● What to produce:
The answer must be a bare number: the count of lines below that contain "with".

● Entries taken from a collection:
= = = =

(** ** Requests and answers *)

(** A simple commit of partition 0, by id or by name. *)
Definition commit_request (version : Z) (group topic : string) (topic_id : list byte) (offset : Z)
    (metadata : option string) : OffsetCommitRequest.t :=
  let partition := OffsetCommitRequestPartition.mk 0 offset (-1) metadata [] in
  let req_topic := if OFFSETS_BY_TOPIC_ID <=? version
    then OffsetCommitRequestTopic.mk "" topic_id [partition] [] else OffsetCommitRequestTopic.mk topic ZERO_ID [partition] [] in
  OffsetCommitRequest.mk group (-1) "" None (-1) [req_topic] [].

Definition offset_fetch_of (version : Z) (group topic : string) (topic_id : list byte) : OffsetFetchRequest.t :=
  if OFFSET_FETCH_BATCHED <=? version then
    let topics := if OFFSETS_BY_TOPIC_ID <=? version
      then OffsetFetchRequestTopics.mk "" topic_id [0] [] else OffsetFetchRequestTopics.mk topic ZERO_ID [0] [] in
    OffsetFetchRequest.mk "" (Some []) [OffsetFetchRequestGroup.mk group None (-1) (Some [topics]) []] false []
  else OffsetFetchRequest.mk group (Some [OffsetFetchRequestTopic.mk topic [0] []]) [] false [].

(** What an answer says was committed: the code that counts, and the offset. *)
Definition committed_in `{Renders} (version : Z) (group topic : string) (topic_id : list byte)
    (resp : OffsetFetchResponse.t) : result CheckError (Z * Z) :=
  let omits := Violation ("OffsetFetch response omits " +:+ topic +:+ "[0]") in
  if OFFSET_FETCH_BATCHED <=? version then
    match List.find (λ g, String.eqb (OffsetFetchResponseGroup.group_id g) group) (OffsetFetchResponse.groups resp) with
    | None => Err (Violation ("OffsetFetch response omits group " +:+ debug_str group))
    | Some g =>
        match (t ← List.find (λ t, if OFFSETS_BY_TOPIC_ID <=? version
                                 then bool_decide (OffsetFetchResponseTopics.topic_id t = topic_id)
                                 else String.eqb (OffsetFetchResponseTopics.name t) topic)
                     (OffsetFetchResponseGroup.topics g);
               head (OffsetFetchResponseTopics.partitions t)) with
        | None => Err omits
        | Some p =>
            Ok (if negb (OffsetFetchResponseGroup.error_code g =? 0) then OffsetFetchResponseGroup.error_code g
                else OffsetFetchResponsePartitions.error_code p, OffsetFetchResponsePartitions.committed_offset p)
        end
    end
  else
    match (t ← List.find (λ t, String.eqb (OffsetFetchResponseTopic.name t) topic) (OffsetFetchResponse.topics resp);
           head (OffsetFetchResponseTopic.partitions t)) with
    | None => Err omits
    | Some p => Ok (OffsetFetchResponsePartition.error_code p, OffsetFetchResponsePartition.committed_offset p)
    end.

= = = =

● Task solution:
3